As for Midsylvania's players, upon the other hand, it seemed to me, as I watched them, that they, in turn, watched the young Gogs and Magogs who were to grapple with them in a half-fearsome, half-furtive fashion. I marked that they flinched nervously, like débutantes, before the volleys of friendly applause from the crowd. It occurred to me that their thoughts must be studded with big black question marks; whereas we all could understand that no suggestion of doubtfulness punctuated the anticipations of the opposing eleven touching on the possibilities of the next two hours.
The feeling of foreboding spread like a cold contagion from the field to the press stand, affecting the newspaper men; and, becoming generally epidemic, it reached the spectators. That earlier lustiness was almost altogether lacking from the outbreak signalling the beginning of play. In the salvo there was nothing heartening. It appeared rather to be pitched in the tone of sympathetic consolation for a predestined and an impending catastrophe; and even the bark and roar of Midsylvania's yell, as all Midsylvania gave it,' seemed to have almost a hollow daunted sound to it. Where we sat we could sense this abatement of spirit with particular plainness; in fact, I rather think Major Stone was the only person there who did not sense it in its full effect and its full import.
I am not going to spend overmuch space in describing the first half of that game; this was in the days when games were divided into halves, and not quartered up into periods. Anyhow, I have forgotten a good many of the details. The principal points are what stick out in my memory. I remember that on the toss of the coin Sangamon won and kicked off. It was Vretson—no less—who drove his talented punting toe into the pigskin.
There was a sound as though some one had smote a taut bladder with a slapstick, and the ball soared upward and away, shrinking from the size of a watermelon to the size of a gourd, and from a gourd to a goose egg; and then it came whirling downward again, growing bigger as it dropped.
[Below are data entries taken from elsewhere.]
(** * Fresh-Weather: the forecast formatter, the weather client, the
      per-chat forecast store and the chat handlers of [bot.py].

    The Python functions are embedded as Rocq functions over an inductive
    type of the values [json.load] / [requests.Response.json] can produce.
    Exceptions are explicit ([result]); the store file, the outbox of sent
    messages and the outcomes of the HTTP request and of the file write are
    explicit state and explicit inputs. *)

From Stdlib Require Import ZArith Floats Ascii.
From stdpp Require Import base gmap strings pretty list.

Set Warnings "-inexact-float,-register-all".
Open Scope Z_scope.

(** ** Python values and exceptions *)

Module Py.

(** What [json.load] yields: [None], [bool], [int], [float] (binary64,
    including [nan] and the infinities), [str] (kept as its UTF-8 bytes),
    [list] and [dict] with string keys. *)
Inductive pyval : Type :=
| PNone
| PBool (b : bool)
| PInt (z : Z)
| PFloat (f : float)
| PStr (s : string)
| PList (l : list pyval)
| PDict (d : gmap string pyval).

(** The exception classes that occur; all of them derive from [Exception],
    so every [except Exception] clause catches each of them. *)
Inductive exn : Type :=
| TypeError | ValueError | IndexError | KeyError | AttributeError
| OverflowError | OSError | JSONDecodeError
| ConnectionError | Timeout | HTTPError.

Inductive result (A : Type) : Type :=
| Ok (a : A)
| Raise (e : exn).
Arguments Ok {A} a.
Arguments Raise {A} e.

Definition rbind {A B} (r : result A) (k : A → result B) : result B :=
  match r with Ok a => k a | Raise e => Raise e end.

(** [try: body  except Exception: handler] for pure code. *)
Definition try_except {A} (body : result A) (handler : exn → result A) : result A :=
  match body with Ok a => Ok a | Raise e => handler e end.

Definition returns {A} (r : result A) : Prop := ∃ a, r = Ok a.
Definition raises {A} (r : result A) : Prop := ∃ e, r = Raise e.

Definition nl : string := String "010"%char EmptyString.

(** *** Sequences: [len(x)] and [x[i]] *)

(** A byte 10xxxxxx continues a code point. *)
Definition is_continuation (a : ascii) : bool :=
  let n := Z.of_nat (nat_of_ascii a) in (128 <=? n) && (n <? 192).

Definition continues (s : string) : bool :=
  match s with String b _ => is_continuation b | EmptyString => false end.

(** The code points of a [str], each as its own UTF-8 encoded string. *)
Fixpoint code_points (s : string) : list string :=
  match s with
  | EmptyString => []
  | String a rest =>
      match code_points rest with
      | c :: cs =>
          if continues rest then String a c :: cs
          else String a EmptyString :: c :: cs
      | [] => [String a EmptyString]
      end
  end.

Definition py_len (v : pyval) : result Z :=
  match v with
  | PList l => Ok (Z.of_nat (length l))
  | PStr s => Ok (Z.of_nat (length (code_points s)))
  | PDict d => Ok (Z.of_nat (size d))
  | PNone | PBool _ | PInt _ | PFloat _ => Raise TypeError
  end.

(** Indexing a sequence with an [int]: a negative index counts from the
    end; outside [-len, len) it is an [IndexError]. *)
Definition seq_getitem {A} (l : list A) (idx : Z) : result A :=
  let n := Z.of_nat (length l) in
  let i := if idx <? 0 then idx + n else idx in
  if (0 <=? i) && (i <? n)
  then match l !! Z.to_nat i with Some x => Ok x | None => Raise IndexError end
  else Raise IndexError.

(** [v[idx]] for an [int] index.  The keys of a JSON object are strings, so
    an [int] is never among them. *)
Definition py_getitem (v : pyval) (idx : Z) : result pyval :=
  match v with
  | PList l => seq_getitem l idx
  | PStr s => rbind (seq_getitem (code_points s) idx) (λ c, Ok (PStr c))
  | PDict _ => Raise KeyError
  | PNone | PBool _ | PInt _ | PFloat _ => Raise TypeError
  end.

(** [d.get(key, default)]; anything but a [dict] has no [get]. *)
Definition py_get (v : pyval) (key : string) (dflt : pyval) : result pyval :=
  match v with
  | PDict d => Ok (default dflt (d !! key))
  | _ => Raise AttributeError
  end.

(** [store[key] = value]: only a [dict] takes a string key. *)
Definition py_setitem (v : pyval) (key : string) (value : pyval) : result pyval :=
  match v with
  | PDict d => Ok (PDict (<[key := value]> d))
  | _ => Raise TypeError
  end.

(** Truth value, as tested by [if last:]. *)
Definition py_truthy (v : pyval) : bool :=
  match v with
  | PNone => false
  | PBool b => b
  | PInt z => negb (z =? 0)
  | PFloat f => negb (PrimFloat.eqb f 0%float)
  | PStr s => negb (String.eqb s "")
  | PList l => negb (Nat.eqb (length l) 0)
  | PDict d => negb (Nat.eqb (size d) 0)
  end.

(** *** Numbers *)

(** [float(z)]: the nearest binary64, [OverflowError] beyond its range. *)
Definition float_of_int (z : Z) : result spec_float :=
  match binary_normalize 53 1024 z 0 false with
  | S754_infinity _ => Raise OverflowError
  | x => Ok x
  end.

(** The integer nearest to [m * 2^e], ties to even ([m >= 0]). *)
Definition round_half_even (m e : Z) : Z :=
  if 0 <=? e then m * 2 ^ e
  else
    let d := 2 ^ (- e) in
    let q := m / d in
    match 2 * (m mod d) ?= d with
    | Lt => q
    | Gt => q + 1
    | Eq => if Z.even q then q else q + 1
    end.

Definition sign_plus (s : bool) : string := if s then "-" else "+".

(** [format(x, "+.0f")] for a float: sign always shown, no decimals. *)
Definition float_format_plus_0f (x : spec_float) : string :=
  match x with
  | S754_nan => "+nan"
  | S754_infinity s => sign_plus s +:+ "inf"
  | S754_zero s => sign_plus s +:+ "0"
  | S754_finite s m e => sign_plus s +:+ pretty (round_half_even (Z.pos m) e)
  end.

(** [format(val, "+.0f")]: floats directly, [int] and [bool] through
    [float(val)]; every other type rejects the format code. *)
Definition py_format_plus_0f (val : pyval) : result string :=
  match val with
  | PFloat f => Ok (float_format_plus_0f (Prim2SF f))
  | PInt z => rbind (float_of_int z) (λ x, Ok (float_format_plus_0f x))
  | PBool b => Ok (float_format_plus_0f (Prim2SF (if b then 1%float else 0%float)))
  | PStr _ => Raise ValueError
  | PNone | PList _ | PDict _ => Raise TypeError
  end.

(** The integer a float is equal to, if any: [3.0 == 3] and both hash
    alike, so a dict with [int] keys finds [3] under the key [3.0]. *)
Definition float_as_int (x : spec_float) : option Z :=
  match x with
  | S754_zero _ => Some 0
  | S754_finite s m e =>
      let v :=
        if 0 <=? e then Some (Z.pos m * 2 ^ e)
        else if Z.pos m mod 2 ^ (- e) =? 0 then Some (Z.pos m / 2 ^ (- e))
        else None in
      (λ a, if s then - a else a) <$> v
  | S754_infinity _ | S754_nan => None
  end.

(** The key under which a value is looked up in a dict with [int] keys:
    [Ok None] for a hashable value equal to no [int]; lists and dicts are
    unhashable. *)
Definition int_key (v : pyval) : result (option Z) :=
  match v with
  | PInt z => Ok (Some z)
  | PBool b => Ok (Some (if b then 1 else 0))
  | PFloat f => Ok (float_as_int (Prim2SF f))
  | PNone | PStr _ => Ok None
  | PList _ | PDict _ => Raise TypeError
  end.

(** *** [datetime.strptime(s, "%Y-%m-%d").strftime("%d.%m.%Y")]

    [strptime] matches the regular expression built from the format and
    then wants the whole string consumed and a date that exists.  The digits
    are the ASCII digits (Python's [\d] takes the other decimal digits of
    Unicode too, for the year and the second digit of the day).  [%Y] prints
    the year without padding, as the C library of Linux does. *)

Definition digit_of (a : ascii) : option Z :=
  let n := Z.of_nat (nat_of_ascii a) in
  if (48 <=? n) && (n <=? 57) then Some (n - 48) else None.

Definition between (lo hi x : Z) : bool := (lo <=? x) && (x <=? hi).

(** The ways a two-digit resp. one-digit alternative matches a prefix. *)
Definition two_digits (p1 p2 : Z → bool) (s : string) : list (Z * string) :=
  match s with
  | String a (String b rest) =>
      match digit_of a, digit_of b with
      | Some x, Some y => if p1 x && p2 y then [(10 * x + y, rest)] else []
      | _, _ => []
      end
  | _ => []
  end.

Definition one_digit (p : Z → bool) (s : string) : list (Z * string) :=
  match s with
  | String a rest =>
      match digit_of a with
      | Some x => if p x then [(x, rest)] else []
      | None => []
      end
  | _ => []
  end.

Definition literal (c : ascii) (s : string) : list string :=
  match s with
  | String a rest => if Ascii.eqb a c then [rest] else []
  | _ => []
  end.

(** [%Y] is four digits. *)
Definition year_group (s : string) : list (Z * string) :=
  match s with
  | String a (String b (String c (String d rest))) =>
      match digit_of a, digit_of b, digit_of c, digit_of d with
      | Some x, Some y, Some z, Some w =>
          [(1000 * x + 100 * y + 10 * z + w, rest)]
      | _, _, _, _ => []
      end
  | _ => []
  end.

(** [%m] is [1[0-2]|0[1-9]|[1-9]], alternatives tried in this order. *)
Definition month_group (s : string) : list (Z * string) :=
  two_digits (Z.eqb 1) (between 0 2) s
  ++ two_digits (Z.eqb 0) (between 1 9) s
  ++ one_digit (between 1 9) s.

(** [%d] is [3[0-1]|[1-2]\d|0[1-9]|[1-9]| [1-9]]. *)
Definition day_group (s : string) : list (Z * string) :=
  two_digits (Z.eqb 3) (between 0 1) s
  ++ two_digits (between 1 2) (between 0 9) s
  ++ two_digits (Z.eqb 0) (between 1 9) s
  ++ one_digit (between 1 9) s
  ++ (r ← literal " " s; one_digit (between 1 9) r).

(** The first way the whole pattern matches a prefix of [s], with what is
    left of [s] after it. *)
Definition match_ymd (s : string) : option (Z * Z * Z * string) :=
  head ('(y, r1) ← year_group s;
        r2 ← literal "-" r1;
        '(m, r3) ← month_group r2;
        r4 ← literal "-" r3;
        '(d, r5) ← day_group r4;
        [(y, m, d, r5)]).

Definition is_leap (y : Z) : bool :=
  (y mod 4 =? 0) && (negb (y mod 100 =? 0) || (y mod 400 =? 0)).

Definition days_in_month (y m : Z) : Z :=
  if m =? 2 then (if is_leap y then 29 else 28)
  else if (m =? 4) || (m =? 6) || (m =? 9) || (m =? 11) then 30
  else 31.

Definition strptime_ymd (s : string) : result (Z * Z * Z) :=
  match match_ymd s with
  | None => Raise ValueError
  | Some (y, m, d, rest) =>
      if negb (String.eqb rest "") then Raise ValueError
      else if (1 <=? y) && (d <=? days_in_month y m) then Ok (y, m, d)
      else Raise ValueError
  end.

Definition pad2 (z : Z) : string :=
  if z <? 10 then "0" +:+ pretty z else pretty z.

Definition strftime_dmy (date : Z * Z * Z) : string :=
  let '(y, m, d) := date in
  pad2 d +:+ "." +:+ pad2 m +:+ "." +:+ pretty y.

(** [strptime] takes a [str] only.  The digits recognised are the ASCII
    ones; Python also reads other Unicode decimal digits, so statements
    about the date shown are made for ASCII strings. *)
Definition reformat_date (v : pyval) : result string :=
  match v with
  | PStr s => rbind (strptime_ymd s) (λ date, Ok (strftime_dmy date))
  | _ => Raise TypeError
  end.

End Py.

Import Py.

#[global] Instance result_ret : MRet result := λ A a, Ok a.
#[global] Instance result_bind : MBind result := λ A B k r, rbind r k.

(** [int(s)] for a [str]: surrounding whitespace is dropped, then an
    optional sign and decimal digits, single underscores allowed between
    digits.  Only ASCII whitespace and digits are recognised here, and the
    limit of 4300 digits that CPython puts on the conversion is not part of
    it: statements that depend on either are made for ASCII strings and
    for integers of at most 4300 digits. *)
Module IntOfStr.

Definition is_space (a : ascii) : bool :=
  let n := Z.of_nat (nat_of_ascii a) in (n =? 32) || between 9 13 n.

Fixpoint lstrip (s : string) : string :=
  match s with
  | String a rest => if is_space a then lstrip rest else s
  | EmptyString => EmptyString
  end.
Woolwine, our quarter, caught it and took a flying start off his shoe hobs. Fay and the other Sangamon end, whose name I have forgotten, were after him like a pair of coursing beagles after a doubling hare; and together they nailed him before he had gone twenty yards, and down he went, with Fay on top of him and What'shisname on top of Fay. When they dug the three of them out of their heap little Woolwine still had the ball under him.
As the teams lined up, boring their heads forward to a common centre, billy-goat fashion, and Morehead, who was playing end, called out the signals, “Six—eight—twenty-eight—thirty-one”—or some such combination of figures—we caught the quaver in his voice. Ike Webb, sitting next to me, gave a little groan and laid down his pencil, and put his pessimistic face in his sheltering hands.
“Listen to that tremolo note, will you?” he lamented from between his fingers. “Licked, by golly, before they start! They won't play to win, because they're scared to death already. They'll play to keep from being licked by too big a score, and that means they won't have a chance. Just you fellows watch and see if I'm not right. Ah-h! There she goes!”
We watched all right; and we saw that our boys meant to try to carry the ball through for gains. There was not a chance of that, though. They butted their heads against a stone wall until they fairly addled the football instincts in their brains. In two attempts they did not advance the ball six feet; so they tried kicking it. Young Railey punted well into Sangamon territory and now Sangamon had the ball. She lost it on a fumble, but got it back a minute or two later on a fumble slip by the other side. In their respective shortcomings as regards fumbling it was even-Stephen between the teams; but Ike Webb couldn't view the thing in any such optimistic light. He had turned into a merciless critic of the Varsity outfit.